Write out exactly the lines of the entries below from the one holding "split_and!; auto; lia." to the one holding "best_version vs ∈", inclusive, and leave out all other lines.

*** Opening of DATA FOR THIS TASK ***

Lemma server_extensions_at skb offset es n exts_len ext_offset ext_read tls :
  wf_skb skb -> Forall has_field es ->
  at_off skb (offset + ext_offset) (extensions_bytes es) ->
  0 <= ext_offset -> exts_len = ext_offset + Z.of_nat (length (extensions_bytes es)) ->
  exts_len < 2 ^ 16 ->
  server_extensions n skb offset exts_len ext_offset ext_read tls =
  scan (take n es) ext_read tls.
Proof.
  intros Hw Hes. revert n ext_offset ext_read tls.
  induction Hes as [|e es He _ IH]; intros n ext_offset ext_read tls Ha H0 Hlen Hlt;
    (destruct n as [|n]; [done|]); cbn [server_extensions take scan].
  { rewrite (proj2 (Z.leb_le _ _)); [done|]. cbn in Hlen. lia. }
  assert (Hl := Hlen). rewrite extensions_bytes_cons, length_app, Nat2Z.inj_add,
    extension_bytes_length in Hl.
  rewrite (proj2 (Z.leb_gt exts_len ext_offset)) by lia.
  destruct (load_extension _ _ _ _ Hw Ha) as (b & -> & -> & -> & Hd & Ha').
  destruct (extension_offset ext_offset e es) as [H1 H2]; [done|lia|].
  rewrite H1, Z.add_assoc, (at_u32 _ _ _ Hw Hd), H2.
  unfold scan_extension. cbn [fst snd]. unfold has_field in He.
  change 0x002b with EXT_SUPPORTED_VERSIONS. change 0x0033 with EXT_KEY_SHARE.
  destruct (e.1 =? EXT_SUPPORTED_VERSIONS) eqn:E1; [|destruct (e.1 =? EXT_KEY_SHARE) eqn:E2];
    bool_to_prop.
  1, 2: destruct (load_field16 _ _ _ Hw Hd ltac:(tauto)) as (b1 & -> & ->).
  all: destruct (_ =? 2); [done|];
    rewrite IH; rewrite ?Z.add_assoc; done || lia.
Qed.

(** The ServerHello up to the extensions. *)
Lemma server_hello_scan skb off h cipher compression tls :
  wf_skb skb -> at_off skb off (server_hello_bytes h cipher compression) ->
  length (he_random h) = 32%nat -> Forall has_field (he_extensions h) ->
  Z.of_nat (length (extensions_bytes (he_extensions h))) < 2 ^ 16 ->
  tls_read_server_hello skb off tls =
    match scan (take 30 (he_extensions h)) 0
      (tls <| tls_type := TLSTRACKER_BF_SERVER_HELLO |> <| tls_cipher_suite := cipher |>) with
    | (Some ret, tls) => (ret, tls)
    | (None, tls) => (TLSTRACKER_MATCHED, tls <| tls_hello_version := 0x0303 |>)
    end.
Proof.
  intros Hw Ha Hr Hf Hlen. unfold tls_read_server_hello, server_hello_bytes in *.
  destruct (skb_load_net16 _ _ _ _ Hw Ha) as (b & -> & ->).
  change (negb (IS_KNOWN_VERSION 0x0303)) with false. change (0x0303 =? 0x0303) with true.
  apply at_app in Ha as [_ Ha]. change (Z.of_nat (length (net16 0x0303))) with 2 in Ha.
  rewrite (at_u32 _ (off + 2) _ Hw Ha).
  apply at_app in Ha as [_ Ha]. rewrite Hr in Ha. change (Z.of_nat 32) with 32 in Ha.
  cbv zeta. rewrite (at_u32 _ (off + 2 + 32) _ Hw Ha).
  destruct (vec8_at _ _ _ _ Hw Ha) as [-> Ha1]. clear Ha.
  change (byte_at [?x] 0) with x. rewrite (at_u32 _ _ _ Hw Ha1).
  pose proof (proj1 (at_app _ _ _ _ Ha1)) as Hc.
  rewrite (load_at _ _ _ _ Hw Hc) by done. change (0 <? 0) with false. cbv iota.
  assert (Hn : bpf_ntohs (obj16 (net16 cipher) 0) = cipher).
  { pose proof (at_range _ _ _ Hw Hc) as (_ & _ & Hu). by apply (ntohs_port0 cipher []). }
  apply at_app in Ha1 as [_ Ha1]. change (Z.of_nat (length (net16 cipher))) with 2 in Ha1.
  apply (at_app _ _ [_]) in Ha1 as [_ Ha2]. change (Z.of_nat (length [_])) with 1 in Ha2.
  rewrite <- Z.add_assoc in Ha2. change (2 + 1) with 3 in Ha2. rewrite (at_u32 _ _ _ Hw Ha2).
  rewrite <- (app_nil_r (vec16 _)) in Ha2.
  destruct (vec16_at _ _ _ _ Hw Ha2) as (b2 & -> & -> & Ha3 & _).
  rewrite app_nil_r in Ha3. rewrite (at_u32 _ _ _ Hw Ha3).
  rewrite (server_extensions_at _ _ (he_extensions h)) by (rewrite ?Z.add_0_r; done).
  set (t := set tls_cipher_suite _ _).
  assert (t = tls <| tls_type := TLSTRACKER_BF_SERVER_HELLO |>
                <| tls_cipher_suite := cipher |>) as ->.
  { subst t. unfold set. cbn. by rewrite Hn. }
  by destruct (scan _ _ _) as [[]].
Qed.

(** Extensions that are not read do not matter. *)
Definition unread (e : extension) : Prop :=
  e.1 <> EXT_SUPPORTED_VERSIONS /\ e.1 <> EXT_KEY_SHARE.

Lemma scan_unread es es' ext_read tls :
  Forall unread es -> ext_read <> 2 -> scan (es ++ es') ext_read tls = scan es' ext_read tls.
Proof.
  intros Hes Hr. induction Hes as [|e es [H1 H2] _ IH]; [done|].
  cbn [app scan]. unfold scan_extension.
  rewrite (proj2 (Z.eqb_neq e.1 EXT_SUPPORTED_VERSIONS)), (proj2 (Z.eqb_neq e.1 EXT_KEY_SHARE))
    by done. cbn. by rewrite (proj2 (Z.eqb_neq ext_read 2)).
Qed.

(** Both extensions, in the one order or in the other. *)
Lemma scan_both e1 e2 e3 v g (swap : bool) tls :
  Forall unread e1 -> Forall unread e2 ->
  let x := (EXT_SUPPORTED_VERSIONS, v) in let y := (EXT_KEY_SHARE, g) in
  scan (e1 ++ (if swap then y else x) :: e2 ++ (if swap then x else y) :: e3) 0 tls =
  (Some TLSTRACKER_MATCHED,
   tls <| tls_hello_version := field16 v |> <| tls_key_share := field16 g |>).
Proof.
  intros H1 H2 x y. rewrite scan_unread by done. destruct tls.
  destruct swap; cbn [scan scan_extension fst snd]; subst x y; cbn;
    by rewrite scan_unread by done.
Qed.

(** Only the version: it is read, but then the loop ends without the second
    extension that it waits for. *)
Lemma scan_no_key_share e1 e2 v tls :
  Forall unread e1 -> Forall unread e2 ->
  scan (e1 ++ (EXT_SUPPORTED_VERSIONS, v) :: e2) 0 tls =
  (None, tls <| tls_hello_version := field16 v |>).
Proof.
  intros H1 H2. rewrite scan_unread by done. cbn.
  by rewrite <- (app_nil_r e2), scan_unread.
Qed.
End Spec.

(** ** Which version is kept *)

Lemma foldl_prefer_spec vs known best :
  let s := foldl prefer (known, best) vs in
  (known = true -> IS_KNOWN_VERSION_EXT best = true) ->
  (s.1 = true <-> known = true \/ ∃ v, v ∈ vs /\ IS_KNOWN_VERSION_EXT v = true) /\
  (s.1 = true -> IS_KNOWN_VERSION_EXT s.2 = true) /\
  (s.2 = best \/ s.2 ∈ vs) /\
  (known = s.1 -> best <= s.2) /\
  (∀ v, v ∈ vs -> IS_KNOWN_VERSION_EXT v = s.1 -> v <= s.2).
Proof.
  cbv zeta. revert known best. induction vs as [|v vs IH]; intros known best Hk; cbn [foldl].
  { cbn. split_and!; [|done|by left|lia|].
    - split; [by left|]. by intros [?|(v & []%not_elem_of_nil & _)].
    - by intros v []%not_elem_of_nil. }
  assert (Hstep : prefer (known, best) v =
    (known || IS_KNOWN_VERSION_EXT v,
     if negb known && IS_KNOWN_VERSION_EXT v then v
     else if Bool.eqb known (IS_KNOWN_VERSION_EXT v) && (best <? v) then v else best)).
  { unfold prefer. cbn. destruct known, (IS_KNOWN_VERSION_EXT v); cbn; done || by destruct (_ <? _). }
  rewrite Hstep. set (best' := if negb known && IS_KNOWN_VERSION_EXT v then v else _).
  assert (Hb : (best' = best \/ best' = v) /\
    (known || IS_KNOWN_VERSION_EXT v = true -> IS_KNOWN_VERSION_EXT best' = true) /\
    (known = known || IS_KNOWN_VERSION_EXT v -> best <= best') /\
    (IS_KNOWN_VERSION_EXT v = known || IS_KNOWN_VERSION_EXT v -> v <= best')).
  { subst best'. destruct known; cbn [negb andb orb Bool.eqb].
    - specialize (Hk eq_refl). destruct (IS_KNOWN_VERSION_EXT v) eqn:Ev; cbn [andb].
      + destruct (best <? v) eqn:El; bool_to_prop; split_and!; auto; lia.
      + split_and!; auto; [lia|done].
    - destruct (IS_KNOWN_VERSION_EXT v) eqn:Ev; cbn [andb].
      + split_and!; auto; [done|lia].
      + destruct (best <? v) eqn:El; bool_to_prop; split_and!; auto; done || lia. }
  clearbody best'. destruct Hb as (Hb1 & Hb2 & Hb3 & Hb4).
  destruct (IH (known || IS_KNOWN_VERSION_EXT v) best' Hb2) as (I1 & I2 & I3 & I4 & I5).
  set (s := foldl prefer _ vs) in *. split_and!.
  - rewrite I1. setoid_rewrite elem_of_cons. rewrite orb_true_iff. split.
    + intros [[?|?]|(u & ? & ?)]; eauto.
    + intros [?|(u & [->|?] & ?)]; eauto.
  - done.
  - rewrite elem_of_cons. destruct I3 as [->|?]; [|by right; right]. destruct Hb1 as [->| ->]; auto.
  - intros Hs. destruct known.
    + etransitivity; [by apply Hb3|]. by apply I4.
    + destruct (IS_KNOWN_VERSION_EXT v) eqn:Ev; cbn [orb] in *.
      * by rewrite (proj2 I1 (or_introl eq_refl)) in Hs.
      * etransitivity; [by apply Hb3|]. by apply I4.
  - intros u [->|Hu]%elem_of_cons Hku; [|by apply I5].
    destruct (IS_KNOWN_VERSION_EXT v) eqn:Ev.
    + rewrite orb_true_r in *. etransitivity; [by apply Hb4|]. by apply I4.
    + destruct known; cbn [orb] in *.
      * by rewrite (proj2 I1 (or_introl eq_refl)) in Hku.
      * etransitivity; [by apply Hb4|]. by apply I4.
Qed.

(** The version that a ClientHello is taken to offer is the highest known one
    of the first five, when there is one. *)
Lemma best_version_known vs :
  (∃ v, v ∈ take 5 vs /\ IS_KNOWN_VERSION_EXT v = true) ->
  best_version vs ∈ take 5 vs /\ IS_KNOWN_VERSION_EXT (best_version vs) = true /\
  ∀ v, v ∈ take 5 vs -> IS_KNOWN_VERSION_EXT v = true -> v <= best_version vs.
Proof.
  intros Hv. unfold best_version.
  destruct (foldl_prefer_spec (take 5 vs) false 0) as (I1 & I2 & I3 & _ & I5); [done|].
  set (s := foldl prefer _ _) in *.
  assert (Hs : s.1 = true) by (apply I1; by right).
  rewrite Hs in *. specialize (I2 eq_refl). split_and!; auto.
  destruct I3 as [E|?]; [|done]. by rewrite E in I2.
Qed.
Lemma wp_dns_query cpu skb pkt off i flags (Q : Z * pkt_info → world → Prop) w :
  world_wf w -> is_query flags = true ->
  elem cpu dns_flows w (fill_dns_id (pi_id pkt) zeroed i false) = None ->
  (∀ ts w', elem cpu dns_flows w' (fill_dns_id (pi_id pkt) zeroed i false) = Some ts ->
     is_u64 ts -> clock w <= ts <= clock w' -> world_wf w' -> Q (0, pkt) w') ->
  (∀ e w', unchanged w w' ->
     map_refuses dns_flows (fill_dns_id (pi_id pkt) zeroed i false) e w w' -> Q (e, pkt) w') ->
  wp cpu (track_dns_message skb pkt 0 off i flags) Q w.
Proof.
  intros Hw Hq Hk HQ HE. unfold track_dns_message. rewrite Hq.
  apply wp_bind, wp_ktime. intros ts w1 Hu Hts Hc.
  apply wp_bind, wp_update_new;
    [by eapply unchanged_wf|done|by rewrite (unchanged_elem w)|..].
  - intros w' Hup. apply wp_ret, (HQ ts); [apply Hup|done| |apply Hup].
    pose proof (upd_clock _ _ _ _ _ _ Hup). lia.
  - intros e w' Hu' He.
    apply wp_ret, HE; [by eapply unchanged_trans|by eapply unchanged_refuses].
Qed.

(** The bytes of the question name, as the tracker copies them. *)
Definition raw_name (skb : sk_buff) (off : Z) : list Z :=
  (k_skb_load_bytes skb (u32 (off + sizeof_dns_header)) (DNS_NAME_MAX_LEN - 1)).2 ++ [0].

Lemma name_written name old :
  length old = 32%nat -> length name = 31%nat ->
  <[31%nat := 0]> (name ++ drop (length name) old) = name ++ [0].
Proof.
  intros Ho Hn. rewrite Hn. destruct (drop 31 old) as [|x l] eqn:E.
  { apply (f_equal length) in E. rewrite length_drop in E. cbn in E. lia. }
  assert (l = []) as ->.
  { apply (f_equal length) in E. rewrite length_drop in E. cbn in E.
    destruct l; [done|cbn in E; lia]. }
  by rewrite insert_app_r_alt, Hn by lia.
Qed.

Lemma wp_dns_response cpu skb pkt off i flags v (Q : Z * pkt_info → world → Prop) w :
  world_wf w -> typed w -> wf_skb skb -> is_query flags = false ->
  elem cpu dns_flows w (fill_dns_id (pi_id pkt) zeroed i true) = Some v ->
  (∀ ts buf w', clock w <= ts <= clock w' -> is_u64 ts ->
     elem cpu dns_flows w' (fill_dns_id (pi_id pkt) zeroed i true) = None ->
     elem_at cpu dns_name_map w' (0 : key dns_name_map) buf (raw_name skb off) ->
     Q (0, pkt <| pi_dns_latency := u64 (ts - v) |> <| pi_dns_id := i |>
             <| pi_dns_flags := flags |> <| pi_dns_name := Some buf |>) w') ->
  wp cpu (track_dns_message skb pkt 0 off i flags) Q w.
Proof.
  intros Hw Ht Hskb Hq Hk HQ. unfold track_dns_message. rewrite Hq.
  apply wp_bind, wp_ktime. intros ts w1 Hu Hts Hc.
  assert (Hw1 : world_wf w1) by by eapply unchanged_wf.
  rewrite <- (unchanged_elem w w1) in Hk by done.
  apply wp_bind, wp_lookup; [done|congruence|]. intros p v' Hv' Hat.
  rewrite Hk in Hv'. injection Hv' as <-.
  apply wp_bind, wp_bind, (wp_read _ _ _ _ _ _ _ Hat).
  apply wp_bind, (wp_delete _ _ _ v); [done..|]. intros w2 Hd. apply wp_ret.
  assert (Hn : ∃ buf old, elem_at cpu dns_name_map w2 (0 : key dns_name_map) buf old /\
    length old = 32%nat).
  { destruct (proj2 (proj2 Hw1)) as [buf Hb].
    exists buf, (cell_read (w_map w2 dns_name_map) buf cpu). split; [split|].
    - by rewrite (del_maps _ _ _ _ Hd).
    - done.
    - rewrite (del_maps _ _ _ _ Hd), (unch_map _ _ Hu) by done.
      by apply (typed_read w dns_name_map). }
  destruct Hn as (buf & old & Hn & Hl).
  apply wp_bind, wp_lookup; [done| |].
  { intros Hnone. apply elem_at_elem in Hn; [congruence|done]. }
  intros buf' old' _ Hat'.
  assert (buf' = buf) as -> by (destruct Hat' as [E1 _], Hn as [E2 _]; congruence).
  assert (old' = old) as -> by (destruct Hat' as [_ <-], Hn as [_ <-]; done).
  set (qoff := u32 (off + sizeof_dns_header)).
  destruct (load_ret skb qoff (DNS_NAME_MAX_LEN - 1)) as (Hnl & _ & _);
    [done|apply u32_range|done|].
  assert (Hraw : raw_name skb off = (k_skb_load_bytes skb qoff (DNS_NAME_MAX_LEN - 1)).2 ++ [0])
    by done.
  destruct (k_skb_load_bytes skb qoff _) as [? name]. cbn [snd] in *.
  apply wp_bind, (wp_write _ dns_name_map 0 _ old);
    [by apply (del_wf _ _ _ _ Hd)|done|done|].
  intros w' Hup Hat2. cbn [fst snd] in *. rewrite name_written in Hat2 by done.
  rewrite <- Hraw in Hat2. apply wp_ret, HQ; [| | |done].
  - pose proof (del_clock _ _ _ _ Hd). pose proof (upd_clock _ _ _ _ _ _ Hup). lia.
  - done.
  - rewrite (elem_ext _ _ w2 w') by (by apply Hup). apply Hd.
Qed.
End Correlate.
(* ===== verification/Flows.v ===== *)
(** * The flow monitor ([bpf/flows/flows.c])

    The program of the TC hooks: sampling, parsing, filtering, the trackers of
    the payload, then the accounting of the packet in the flow map or, when the
    map refuses a new flow, in the ring buffer. *)
From S2P Require Import Prelude Machine Types Kernel Maps Safety PacketUtils Filter Tls Dns Quic.

(** ** Operations *)

(** The loop of [add_observed_intf] from index [i]: the metrics when the
    interface was found. *)
Fixpoint observed_loop (n : nat) (i : nat) (if_index direction : Z) (value : flow_metrics)
    : option flow_metrics :=
  match n with
  | O => None
  | S n =>
      if default 0 (fm_observed_intf value !! i) =? if_index then
        let seen := default 0 (fm_observed_direction value !! i) in
        Some (if negb (seen =? direction) && negb (seen =? OBSERVED_DIRECTION_BOTH)
              then value <| fm_observed_direction ::= <[i := OBSERVED_DIRECTION_BOTH]> |>
              else value)
      else observed_loop n (S i) if_index direction value
  end.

*** Close of DATA FOR THIS TASK ***

## [RESULT OF THIS TASK]
      + destruct (best <? v) eqn:El; bool_to_prop; split_and!; auto; lia.
      + split_and!; auto; [lia|done].
    - destruct (IS_KNOWN_VERSION_EXT v) eqn:Ev; cbn [andb].
      + split_and!; auto; [done|lia].
      + destruct (best <? v) eqn:El; bool_to_prop; split_and!; auto; done || lia. }
  clearbody best'. destruct Hb as (Hb1 & Hb2 & Hb3 & Hb4).
  destruct (IH (known || IS_KNOWN_VERSION_EXT v) best' Hb2) as (I1 & I2 & I3 & I4 & I5).
  set (s := foldl prefer _ vs) in *. split_and!.
  - rewrite I1. setoid_rewrite elem_of_cons. rewrite orb_true_iff. split.
    + intros [[?|?]|(u & ? & ?)]; eauto.
    + intros [?|(u & [->|?] & ?)]; eauto.
  - done.
  - rewrite elem_of_cons. destruct I3 as [->|?]; [|by right; right]. destruct Hb1 as [->| ->]; auto.
  - intros Hs. destruct known.
    + etransitivity; [by apply Hb3|]. by apply I4.
    + destruct (IS_KNOWN_VERSION_EXT v) eqn:Ev; cbn [orb] in *.
      * by rewrite (proj2 I1 (or_introl eq_refl)) in Hs.
      * etransitivity; [by apply Hb3|]. by apply I4.
  - intros u [->|Hu]%elem_of_cons Hku; [|by apply I5].
    destruct (IS_KNOWN_VERSION_EXT v) eqn:Ev.
    + rewrite orb_true_r in *. etransitivity; [by apply Hb4|]. by apply I4.
    + destruct known; cbn [orb] in *.
      * by rewrite (proj2 I1 (or_introl eq_refl)) in Hku.
      * etransitivity; [by apply Hb4|]. by apply I4.
Qed.

(** The version that a ClientHello is taken to offer is the highest known one
    of the first five, when there is one. *)
Lemma best_version_known vs :
  (∃ v, v ∈ take 5 vs /\ IS_KNOWN_VERSION_EXT v = true) ->
  best_version vs ∈ take 5 vs /\ IS_KNOWN_VERSION_EXT (best_version vs) = true /\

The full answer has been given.